Here were my nominations for Mr. and Miss Basketball (limited to five each): Mason Faulkner, Caverna; Quentin Goodin, Taylor County; Will Hager, Mercer County; Jordan Lewis, Paul Laurence Dunbar; Carson Williams, Owen County; Erin Boley, Elizabethtown; BriAnna Burbridge, Frankfort; Whitney Creech, Jenkins; Breanna Glover, Glasgow; T’laya Lyvers, Henry Clay.
▪ Henry Clay’s Aime Mabika was named the Gatorade Kentucky Boys’ Soccer Player of the Year on Thursday. He is the second player to be chosen from Henry Clay. Marty Tappel won the award in 1998.
The previous eight winners have come from Trinity or St. Xavier, who had four winners each in that span. Mabika is the first Lexington player to receive the award since Lexington Catholic’s Josh Lipka in 2007. He’s only the third player from a public school to win the award this century; the other two were from Paul Laurence Dunbar (Michael Matthews in 2003 and Sean Kelley in 2006).

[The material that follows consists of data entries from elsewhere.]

Lemma found_deadline text :
  found false deadline text = true <-> Spec.same_day_deadline text.
Proof.
  unfold Spec.same_day_deadline. rewrite found_iff. split.
  - intros (a & b & -> & H). apply deadline_here in H.
    destruct H as (c & ws & phrase & rest & E & Hc & Hws & Hin).
    cbn [m_rest] in E. subst b. by exists a, c, ws, phrase, rest.
  - intros (before & c & ws & phrase & rest & -> & Hc & Hws & Hin).
    eexists before, _. split; [reflexivity|]. apply deadline_here.
    by exists c, ws, phrase, rest.
Qed.

Lemma existsb_tier keywords text_lower :
  existsb (fun keyword => contains keyword text_lower) keywords = true
  <-> Spec.tier_matches keywords text_lower.
Proof. apply existsb_exists. Qed.

Lemma first_tier_hit table text_lower : forall pre tier keywords post,
  table = pre ++ (tier, keywords) :: post ->
  Spec.tier_matches keywords text_lower ->
  (forall t ks, In (t, ks) pre -> ~ Spec.tier_matches ks text_lower) ->
  first_tier table text_lower = Some tier.
Proof.
  intros pre. revert table.
  induction pre as [|[t ks] pre IH]; intros table tier keywords post -> Hm Hpre.
  - cbn [app first_tier]. apply existsb_tier in Hm. by rewrite Hm.
  - cbn [app first_tier].
    destruct (existsb _ ks) eqn:B.
    + apply existsb_tier in B. destruct (Hpre t ks); [by left | done].
    + apply (IH _ tier keywords post); [reflexivity | exact Hm |].
      intros t' ks' Hin. apply (Hpre t' ks'). by right.
Qed.

Lemma first_tier_miss table text_lower :
  (forall t ks, In (t, ks) table -> ~ Spec.tier_matches ks text_lower) ->
  first_tier table text_lower = None.
Proof.
  induction table as [|[t ks] table IH]; intros H; [done|].
  cbn [first_tier]. destruct (existsb _ ks) eqn:B.
  - apply existsb_tier in B. destruct (H t ks); [by left | done].
  - apply IH. intros t' ks' Hin. apply (H t' ks'). by right.
Qed.

(** C4, as amended.  The tiers are declared in the order CRITICAL, HIGH,
    MEDIUM, LOW, and the first tier with a keyword in the lowered text
    gives the urgency, whatever else the text holds.  Only when no tier
    has a keyword are the two patterns tried: two or more consecutive
    exclamation marks, or [by] followed by white space and one of
    [today], [tomorrow], [end of day], [eod], give HIGH; without either,
    the urgency is MEDIUM. *)
Theorem C4_determine_urgency (email_text : string) :
  let text_lower := lower email_text in
  let urgency := _determine_urgency email_text in
  map fst urgency_keywords = [CRITICAL; HIGH; MEDIUM; LOW]
  /\ (forall pre tier keywords post,
        urgency_keywords = pre ++ (tier, keywords) :: post ->
        Spec.tier_matches keywords text_lower ->
        (forall t ks, In (t, ks) pre -> ~ Spec.tier_matches ks text_lower) ->
        urgency = tier)
  /\ ((forall t ks, In (t, ks) urgency_keywords ->
                    ~ Spec.tier_matches ks text_lower) ->
      (Spec.double_exclamation email_text \/ Spec.same_day_deadline text_lower
       -> urgency = HIGH)
      /\ (~ Spec.double_exclamation email_text ->
          ~ Spec.same_day_deadline text_lower -> urgency = MEDIUM)).
Proof.
  cbv zeta. split; [reflexivity|]. unfold _determine_urgency. split.
  - intros pre tier keywords post E Hm Hpre.
    by rewrite (first_tier_hit _ _ pre tier keywords post E Hm Hpre).
  - intros Hnone. rewrite (first_tier_miss _ _ Hnone).
    split.
    + intros [H|H].
      * apply found_exclamations in H. by rewrite H.
      * apply found_deadline in H. rewrite H. by destruct (found false exclamations _).
    + intros H1 H2.
      destruct (found false exclamations email_text) eqn:B1;
        [by apply found_exclamations in B1|].
      destruct (found false deadline (lower email_text)) eqn:B2;
        [by apply found_deadline in B2|].
      reflexivity.
Qed.

(** C4, as stated, fails.  The text shows both overrides, two exclamation
    marks and the phrase [by today], yet its urgency is LOW: the keyword
    [whenever] is looked up first, and the two patterns are only tried
    when no keyword is found. *)
Lemma C4_keyword_before_override :
  Spec.double_exclamation "whenever!! by today"
  /\ Spec.same_day_deadline (lower "whenever!! by today")
  /\ _determine_urgency "whenever!! by today" = LOW
  /\ ~ Spec.overrides_first "whenever!! by today"
        (_determine_urgency "whenever!! by today").
Proof.
  assert (D : Spec.double_exclamation "whenever!! by today") by reflexivity.
  repeat apply conj; [exact D | | reflexivity |].
  - exists "whenever!! ", " "%char, EmptyString, "today", EmptyString.
    repeat apply conj; [reflexivity | reflexivity | reflexivity |].
    cbn. tauto.
  - intros H. specialize (H (or_introl D)). discriminate H.
Qed.
(** Parsing the absolute string of a directory followed by "/" and any
    string continues the normalizer from the directory's segments. *)
Lemma Path_new_under (ps : list string) (raw : string) :
  normalized ps -> Forall separator_free ps ->
  fits ((AsAbsoluteString false (mkPath ps) ++ "/") ++ raw) ->
  Path_new false ((AsAbsoluteString false (mkPath ps) ++ "/") ++ raw) =
  match normalize false (split_on slash raw) ps with
  | Some qs => Return (mkPath qs)
  | None => Throw (Construction root_level_message)
  end.
Proof.
  intros Hn Hf Hfit. rewrite Path_new_unfold by exact Hfit.
  rewrite tokens_posix. rewrite append_assoc.
  change ("/" ++ raw) with (String slash raw).
  rewrite split_on_append_separator, normalize_app.
  rewrite normalize_AsAbsoluteString by assumption.
  destruct (AsAbsoluteString_posix_head ps) as [t ->]. reflexivity.
Qed.

Lemma split_on_free (p : string) : separator_free p -> split_on slash p = [p].
Proof. apply split_on_no_separator. Qed.

Lemma split_on_concat (toks : list string) :
  Forall separator_free toks ->
  split_on slash (String.concat "/" toks) =
  match toks with
  | [] => [""]
  | _ :: _ => toks
  end.
Proof.
  intros H. destruct toks as [|t toks]; [reflexivity|].
  inversion H as [|? ? Ht Hts]; subst.
  rewrite concat_cons, split_on_after_free by exact Ht.
  rewrite split_on_separator_prefixed by exact Hts.
  destruct toks; rewrite ?append_empty_r; reflexivity.
Qed.

Lemma normalize_empty_token (W : bool) (st : list string) :
  normalize W [""] st = Some st.
Proof. reflexivity. Qed.

Lemma removelast_firstn_length {A : Type} (l : list A) :
  removelast l = firstn (List.length l - 1) l.
Proof.
  destruct l as [|a l]; [reflexivity|].
  replace (List.length (a :: l) - 1) with (Nat.pred (List.length (a :: l)))
    by (cbn [List.length]; lia).
  apply removelast_firstn_len.
Qed.

(** [n] tokens ".." on a stack that holds at least [n] segments remove
    its last [n] segments. *)
Lemma normalize_ascend (n : nat) :
  forall (rest st : list string),
    n <= List.length st ->
    normalize false (repeat ".." n ++ rest) st =
    normalize false rest (firstn (List.length st - n) st).
Proof.
  induction n as [|n IH]; intros rest st H.
  - cbn [repeat app]. rewrite Nat.sub_0_r, firstn_all. reflexivity.
  - cbn [repeat app normalize String.eqb Ascii.eqb Bool.eqb reserved].
    destruct (Nat.leb_spec (List.length st) 0) as [L|L]; [lia|].
    rewrite IH.
    + rewrite removelast_firstn_length, firstn_firstn.
      rewrite length_firstn. f_equal. f_equal. lia.
    + rewrite removelast_firstn_length, length_firstn. lia.
Qed.

Lemma common_prefix_length_bound (a b : list string) :
  common_prefix_length a b <= List.length a /\
  common_prefix_length a b <= List.length b.
Proof.
  revert b. induction a as [|x a IH]; intros b; [cbn; lia|].
  destruct b as [|y b]; [cbn; lia|]. cbn [common_prefix_length List.length].
  destruct (String.eqb x y); [|lia]. specialize (IH b). lia.
Qed.

Lemma common_prefix_firstn (a b : list string) :
  firstn (common_prefix_length a b) a = firstn (common_prefix_length a b) b.
Proof.
  revert b. induction a as [|x a IH]; intros b; [destruct b; reflexivity|].
  destruct b as [|y b]; [reflexivity|]. cbn [common_prefix_length].
  destruct (String.eqb_spec x y) as [->|]; [|reflexivity].
  cbn [firstn]. rewrite IH. reflexivity.
Qed.

Lemma normalize_relative_tokens (here from : list string) :
  normalized here ->
  normalize false (relative_tokens here from) from = Some here.
Proof.
  intros Hn. unfold relative_tokens.
  destruct (common_prefix_length_bound here from) as [Hk1 Hk2].
  rewrite normalize_ascend by lia.
  replace (List.length from - (List.length from - common_prefix_length here from))
    with (common_prefix_length here from) by lia.
  rewrite normalize_segments.
  - rewrite <- common_prefix_firstn, firstn_skipn. reflexivity.
  - unfold normalized in *. rewrite <- (firstn_skipn (common_prefix_length here from) here) in Hn.
    apply Forall_app in Hn. apply Hn.
Qed.

Lemma Path_eta (p : Path) : mkPath (Parts p) = p.
Proof. destruct p. reflexivity. Qed.

(** X1. [Qualify] of a string that is not absolute resolves it against
    the working directory: the normalizer goes on from the working
    directory's segments over the "/"-delimited tokens of the string, so
    ".." climbs out of the working directory and raises a Construction
    error only above the root; a single segment gives the file of that
    name in the working directory.  When [getcwd] fails a System error
    is raised. *)
Theorem Qualify_relative :
  (forall (cwd raw : string) (d : DirectoryPath),
      fits cwd ->
      DirectoryPath_new false cwd = Return d ->
      IsAbsolute false raw = false ->
      fits ((AsAbsoluteString false d ++ "/") ++ raw) ->
      FilePath_Qualify false (Some cwd) raw =
        match normalize false (split_on slash raw) (Parts d) with
        | Some qs => Return (mkPath qs)
        | None => Throw (Construction root_level_message)
        end /\
      DirectoryPath_Qualify false (Some cwd) raw =
        FilePath_Qualify false (Some cwd) raw /\
      (is_segment raw -> separator_free raw ->
       FilePath_Qualify false (Some cwd) raw = Return (Select d raw))) /\
  (forall raw : string,
      IsAbsolute false raw = false ->
      FilePath_Qualify false None raw =
        Throw (System "Couldn't obtain working directory!")).
Proof.
  split.
  - intros cwd raw d Hfit Hd Hrel Hfit'.
    destruct (Path_new_posix_inv cwd d Hfit Hd) as (Hn & Hf & _).
    assert (Q : FilePath_Qualify false (Some cwd) raw =
                match normalize false (split_on slash raw) (Parts d) with
                | Some qs => Return (mkPath qs)
                | None => Throw (Construction root_level_message)
                end).
    { unfold FilePath_Qualify, LocateWorkingDirectory. rewrite Hrel, Hd. cbn [bind].
      unfold FilePath_new. rewrite <- (Path_eta d) at 1 2.
      rewrite <- (Path_eta d) in Hfit'. apply Path_new_under; assumption. }
    split; [exact Q | split].
    + unfold DirectoryPath_Qualify, FilePath_Qualify, DirectoryPath_new, FilePath_new.
      reflexivity.
    + intros (N1 & N2 & N3) Hs. rewrite Q, split_on_free by exact Hs.
      cbn [normalize].
      destruct (String.eqb_spec raw ""); [contradiction|].
      destruct (String.eqb_spec raw "."); [contradiction|].
      destruct (String.eqb_spec raw ".."); [contradiction|]. reflexivity.
  - intros raw Hrel. unfold FilePath_Qualify, LocateWorkingDirectory.
    rewrite Hrel. reflexivity.
Qed.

Mabika and teammate Collin Rose signed letters of intent last week to play at the University of Kentucky.
▪ Trent Bouvet was on fire for South Oldham in its 92-47 win over Williamstown last Thursday. He shot 10-for-12 from behind the three-point arc, besting the school record of nine made treys, and finished 11-for-14 from the field for 32 points (he didn’t attempt any free throws).
The state record for made three-pointers in a game is 17, set by Sayre’s David DeMarcus in 1989.
▪ Glasgow’s Breanna Glover, a Mississippi signee, scored a school-record 51 points in the Scotties’ 84-51 win at Metcalfe County on Wednesday.
▪ Lexington Christian senior Trevor Hill scored 13 points in the Eagles’ win over Tates Creek on Tuesday, putting him into the school’s 1,000-point club. LCA had won three straight entering Thursday’s home game against Lexington Catholic.
▪ Bourbon County’s Haleigh Yazell hit the career 1,000-point mark in the Colonels’ 51-35 win at Nicholas County on Monday.
▪ Sheldon Clark named Chester McCoy its new football coach on Tuesday, the school’s third coach in as many years. McCoy, who served in the Marines before graduating from Morehead State in 1994, was an assistant under Jim Matney while the now-Johnson Central coach was at Sheldon Clark. McCoy was the head coach at Magoffin County from 2006 to 2012.
▪ Andrew Quinn, who reached four NCAA Tournaments as a goalkeeper at Notre Dame, was named the new soccer coach at Assumption last Friday. He replaced Kenyon Meyer, who resigned the position after 15 years.